This post is also available in: עברית (Hebrew)
Artificial intelligence (AI) technologies can now be used to expose the truth of a fake claim filed for insurance purposes without wasting police time.
Law enforcement agencies across Spain have adopted an artificial intelligence (AI) system capable of uncovering fake crime and theft claims.
The AI system, known as VeriPol, was developed by researchers from Cardiff University and the Charles III University of Madrid. The system uses automatic text analysis and machine learning to identify false statements.
According to the computer scientists, VeriPol is able to identify false robbery reports “with over 80 percent accuracy.”
When it comes to issues such as filing false robbery statements to the police, a claim can then be issued against insurance providers to fraudulently benefit from a policy.

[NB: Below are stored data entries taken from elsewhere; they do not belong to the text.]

(* ===== verification/Sleep.v ===== *)
(** * Sleeping, followed through the context switch

    The state in which sleep() leaves the cpu to others, and the state in which
    it returns once the process runs again.  Without anybody to run, the process
    stays asleep. *)

From S2P Require Import Prelude Types StringC Spinlock Sched Sleeplock Run.

(** The cpu belongs to process [p], which holds no spin lock, whatever the state
    of [p] is. *)
Definition calm (w : world) (p : Z) : Prop :=
  running w p ∧ c_noff (my_cpu w) = 0 ∧ ∀ l, lk_free w l.

Lemma quiet_calm w p : quiet w p → calm w p.
Proof. by intros (? & ? & ? & _). Qed.
#[export] Hint Resolve quiet_calm : xv6.

(** [w1] is a state inside the critical section of [l] that was entered in [w]. *)
Record inside (l : lockid) (w w1 : world) : Prop := {
  in_tp : w_tp w1 = w_tp w;
  in_harts : w_harts w1 = w_harts (locked_by l w);
  in_cpus : w_cpus w1 = w_cpus (locked_by l w);
  in_lk : w_lk w1 = w_lk (locked_by l w)
}.

(** The same state with the section left. *)
Definition leave (w w1 : world) : world := set_lk (w_lk w) (set_harts (w_harts w) (set_cpus (w_cpus w) w1)).

Lemma inside_self l w : inside l w (locked_by l w).
Proof. done. Qed.

(** Process [p] asleep on [ch], holding only its own lock. *)
Definition asleep (ch : chan) (p : Z) (w : world) : world :=
  locked_by (LProc p) (set_procs (alter (λ pr, set_p_state SLEEPING (set_p_chan (Some ch) pr)) p (w_procs w)) w).

(** Masking interrupts twice. *)
Lemma mask_twice x : Z.land (Z.land x (Z.lnot SSTATUS_SIE)) (Z.lnot SSTATUS_SIE) = Z.land x (Z.lnot SSTATUS_SIE).
Proof. by rewrite <-Z.land_assoc, Z.land_diag. Qed.

Section Sleep.
Context (ch : chan) (lk : lockid) (p : Z) (w w1 : world).
Context (Hq : calm w p) (Hlk : lk ≠ LProc p) (Hin : inside lk w w1).

Lemma inside_my_cpu : my_cpu w1 = mkCpu (Some p) 1 (sie w).
Proof using Hq Hin.
  destruct Hin as [Et _ Ec _], Hq as ([_ Hp] & Hn & _). unfold my_cpu at 1. rewrite Ec, Et. unfold locked_by, pushed. rsimpl.
  rewrite fn_lookup_insert, Hn, Hp. reflexivity.
Qed.

Lemma inside_my_hart :
  my_hart w1 = set_h_sstatus (Z.land (h_sstatus (my_hart w)) (Z.lnot SSTATUS_SIE)) (my_hart w).
Proof using Hin.
  destruct Hin as [Et Eh _ _]. unfold my_hart at 1. rewrite Eh, Et. unfold locked_by, pushed. rsimpl.
  by rewrite fn_lookup_insert.
Qed.

Lemma leave_calm : calm (leave w w1) p.
Proof using Hq Hin.
  destruct Hin as [Et _ _ _].
  assert (E : ∀ t, t = w_tp w → calm (set_tp t w) p) by (intros t ->; exact Hq).
  exact (E _ Et).
Qed.

Lemma leave_cpu : my_cpu (leave w w1) = my_cpu w.
Proof using Hin. unfold my_cpu, leave. rsimpl. by rewrite (in_tp _ _ _ Hin). Qed.
Lemma leave_sie : sie (leave w w1) = sie w.
Proof using Hin. unfold sie, my_hart, leave. rsimpl. by rewrite (in_tp _ _ _ Hin). Qed.

(** acquire(&p->lock); release(lk): one lock is exchanged for the other. *)
Lemma sleep_exchange {B} (k : unit → K B) env :
  (acquire (LProc p) ;; bind (release lk) k) env w1 = k tt env (locked_by (LProc p) (leave w w1)).
Proof using Hq Hlk Hin.
  pose proof Hq as ([(Ht & Hn & Hs) Hp] & Hn0 & Hl). pose proof inside_my_cpu as Ecpu. pose proof inside_my_hart as Eh.
  destruct Hin as [Et Ehh Ec El].
  mcall acquire_free; [by rewrite Et|unfold lk_free; rewrite El; unfold locked_by; rsimpl; rewrite !fn_lookup_insert_ne by done; apply Hl|].
  set (v := locked_by (LProc p) w1).
  assert (Evl : w_lk v lk = mkSpinlock true (lk_name (w_lk w lk)) (Some (w_tp w))).
  { unfold v, locked_by. rsimpl. rewrite fn_lookup_insert_ne by done. rewrite El. apply fn_lookup_insert. }
  etransitivity; [eapply bind_Ret|reflexivity].
  unfold release. mcall holding_run; [by rewrite <-Et in Ht|]. rewrite Evl. change (w_tp v) with (w_tp w1). rewrite Et. rsimpl.
  rewrite bool_decide_true by done. cbn [andb negb]. unfold upd_lk. msteps.
  assert (Ecv : my_cpu v = mkCpu (Some p) 2 (sie w)).
  { unfold my_cpu at 1, v, locked_by, pushed. rsimpl. rewrite fn_lookup_insert, Ecpu. reflexivity. }
  etransitivity; [apply pop_off_run|].
  { change (0 ≤ w_tp w1 < NCPU). by rewrite Et. }
  { exact (sie_pushed w1). }
  { change (1 ≤ c_noff (my_cpu v)). by rewrite Ecv. }
  f_equal. set (l := set_lk _ _). assert (Ecl : my_cpu l = mkCpu (Some p) 2 (sie w)) by exact Ecv.
  unfold popped. rewrite Ecl. cbn [c_noff c_intena Z.sub Z.eqb Z.pos_sub Z.opp Z.add andb].
  assert (Elk : w_lk l = w_lk (locked_by (LProc p) (leave w w1))).
  { unfold l, v, leave, locked_by. rsimpl. rewrite El. unfold locked_by. rsimpl. autorewrite with xv6. rsimpl.
    rewrite Et. rewrite (fn_insert_comm _ lk (LProc p)), fn_insert_insert by done. f_equal. apply fn_insert_same.
    destruct (Hl lk) as [H1 H2]. revert H1 H2. destruct (w_lk w lk). cbn. by intros -> ->. }
  assert (Ecs : <[w_tp l := set_c_noff 1 (mkCpu (Some p) 2 (sie w))]> (w_cpus l) = w_cpus (locked_by (LProc p) (leave w w1))).
  { change (w_cpus (locked_by (LProc p) (leave w w1))) with (w_cpus (pushed (leave w w1))). unfold pushed at 1.
    rewrite leave_cpu, leave_sie, Hn0, Hp. unfold l, v, locked_by, pushed, leave. rsimpl. rewrite Ec, Et.
    unfold locked_by, pushed. rsimpl. by autorewrite with xv6. }
  assert (Ehs : w_harts l = w_harts (locked_by (LProc p) (leave w w1))).
  { change (w_harts l) with (<[w_tp w1 := set_h_sstatus (Z.land (h_sstatus (my_hart w1)) (Z.lnot SSTATUS_SIE)) (my_hart w1)]> (w_harts w1)).
    rewrite Eh, Ehh, Et. unfold leave, locked_by, pushed, my_hart. rsimpl. rewrite Et. autorewrite with xv6. by rewrite mask_twice. }
  transitivity (set_lk (w_lk l) (set_harts (w_harts l) (set_cpus (<[w_tp l := set_c_noff 1 (mkCpu (Some p) 2 (sie w))]> (w_cpus l)) w1)));
    [reflexivity|]. rewrite Elk, Ehs, Ecs. reflexivity.
Qed.
End Sleep.

(** ** sched *)

Lemma lk_mine_locked_by l w : lk_mine (locked_by l w) l.
Proof. unfold lk_mine, locked_by. rsimpl. by rewrite fn_lookup_insert. Qed.

Section Switch.
Context (p : Z) (w : world) (Hq : calm w p) (Hs : p_state (w_procs w p) ≠ RUNNING).

(** The state after the checks of sched, before it switches. *)
Lemma sched_switches env :
  sched env (locked_by (LProc p) w) =
  (swtch ;; c <- mycpu ;; upd_cpu c (set_c_intena (sie w))) env (locked_by (LProc p) w).
Proof using Hq Hs.
  pose proof Hq as ([Hok Hp] & Hn & Hl). pose proof Hok as (Ht & _ & _). set (a := locked_by (LProc p) w).
  assert (Ea : my_cpu a = mkCpu (Some p) 1 (sie w)) by (by apply (inside_my_cpu (LProc p) p w a)).
  unfold sched. mcall (myproc_inside (LProc p) w a); [done..|]. rewrite Hp. unfold deref at 1. mstep.
  mcall holding_lk_mine; [by apply (lk_mine_locked_by (LProc p) w)|]. cbn [negb].
  unfold mycpu at 1. mcall cpuid_tp. unfold get_cpu at 1. mstep. change (w_cpus a (w_tp a)) with (my_cpu a). rewrite Ea. cbn [c_noff Z.eqb Pos.eqb negb].
  unfold get_proc. mstep. change (w_procs a) with (w_procs w). rewrite decide_False by done.
  unfold intr_get, r_sstatus. msteps. assert (Es : sie a = false) by exact (sie_pushed w). unfold sie in Es. rewrite Es.
  unfold mycpu at 1. mcall cpuid_tp. unfold get_cpu at 1. mstep. change (w_cpus a (w_tp a)) with (my_cpu a). rewrite Ea. reflexivity.
Qed.

Lemma sched_blocks : sched [] (locked_by (LProc p) w) = Blocked (locked_by (LProc p) w).
Proof using Hq Hs. by rewrite sched_switches. Qed.

Lemma sched_resumes f env w3 :
  f (locked_by (LProc p) w) = locked_by (LProc p) w3 → calm w3 p → sie w3 = sie w →
  sched (f :: env) (locked_by (LProc p) w) = Ret tt env (locked_by (LProc p) w3).
Proof using Hq Hs.
  intros Ef Hq3 Es. rewrite sched_switches. unfold swtch, wait_event, bind at 1. rewrite Ef.
  unfold mycpu. mcall cpuid_tp; [by destruct Hq3 as ([(? & _) _] & _)|]. unfold upd_cpu, modify. f_equal.
  assert (Ea : my_cpu (locked_by (LProc p) w3) = mkCpu (Some p) 1 (sie w3)) by (by apply (inside_my_cpu (LProc p) p w3)).
  rewrite fn_alter_insert. fold (my_cpu (locked_by (LProc p) w3)). rewrite Ea, Es, <-Es, fn_insert_same by exact Ea. reflexivity.
Qed.
End Switch.

(** ** sleep *)

Section Wakes.
Context (ch : chan) (lk : lockid) (p : Z) (w w1 : world).
Context (Hq : calm w p) (Hlk : lk ≠ LProc p) (Hin : inside lk w w1).

Lemma asleep_calm : calm (set_procs (alter (λ pr, set_p_state SLEEPING (set_p_chan (Some ch) pr)) p (w_procs w1)) (leave w w1)) p.
Proof using Hq Hin. exact (leave_calm lk p w w1 Hq Hin). Qed.

Lemma sleep_sleeps env :
  sleep ch lk env w1 =
  (sched ;;
   upd_proc p (set_p_chan None) ;;
   release (LProc p) ;;
   acquire lk) env (asleep ch p (leave w w1)).
Proof using Hq Hlk Hin.
  pose proof Hq as ([Hok Hp] & _). pose proof Hin as [Et Eh Ec El].
  unfold sleep. mcall (myproc_inside lk w w1). rewrite Hp. unfold deref at 1. mstep.
  rewrite bool_decide_false by done. cbn [negb]. unfold when. mstep.
  etransitivity; [by apply sleep_exchange|]. unfold upd_proc. msteps.
  unfold asleep. rsimpl. by autorewrite with xv6.
Qed.

Lemma sleep_blocks : sleep ch lk [] w1 = Blocked (asleep ch p (leave w w1)).
Proof using Hq Hlk Hin.
  rewrite sleep_sleeps. unfold bind at 1. unfold asleep. rewrite sched_blocks; [done|apply asleep_calm|].
  rsimpl. by rewrite fn_alter_insert, fn_lookup_insert.
Qed.

(** The process runs again in [w3], on some cpu. *)
Lemma sleep_returns f env w3 :
  f (asleep ch p (leave w w1)) = locked_by (LProc p) w3 → calm w3 p → sie w3 = sie w →
  sleep ch lk (f :: env) w1 =
  Ret tt env (locked_by lk (settle (set_procs (alter (set_p_chan None) p (w_procs w3)) w3))).
Proof using Hq Hlk Hin.
  intros Ef Hq3 Es. rewrite sleep_sleeps. unfold asleep in *.
  mcall (sched_resumes p); [apply asleep_calm| | |].
  { rsimpl. by rewrite fn_alter_insert, fn_lookup_insert. }
  { rewrite Es. symmetry. exact (leave_sie lk w w1 Hin). }
  unfold upd_proc. mstep.
  mcall (release_after (LProc p) env (set_procs (alter (set_p_chan None) p (w_procs w3)) w3)); try done.
  { destruct Hq3 as ([H3 _] & _). exact H3. }
  { destruct Hq3 as (_ & _ & H3). exact (H3 (LProc p)). }
  destruct Hq3 as ([(H1 & _) _] & _ & H3). apply acquire_free; [exact H1|exact (H3 lk)].
Qed.
End Wakes.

Law enforcement budgets and staff are often strained and so it can be difficult to prove a suspicious statement is false, as well as find the time and resources to do so.
The AI tool is able to analyze written statements to recognize patterns which are most commonly associated with false statements, such as the kinds of items allegedly stolen, the descriptions given of supposed attackers, and the “finer points” of an incident.
VeriPol uses what is called natural language processing, an element of machine learning technologies which helps artificial systems understand and interpret the natural use of human language.
Algorithms are used to decode this language, and VeriPol’s understanding is based on historical police reports which have been fed into the system.
In addition to helping police staff decide which claims to allocate resources towards, VeriPol may deter members of the general public from filing false statements in the first place, saving agencies both time and money.
VeriPol has been rolled out across law enforcement agencies in Spain. A trial launched by the Spanish National Police used VeriPol to scrutinize over 1000 police reports, in which the tool could detect a false report eight out of 10 times, according to zdnet.com.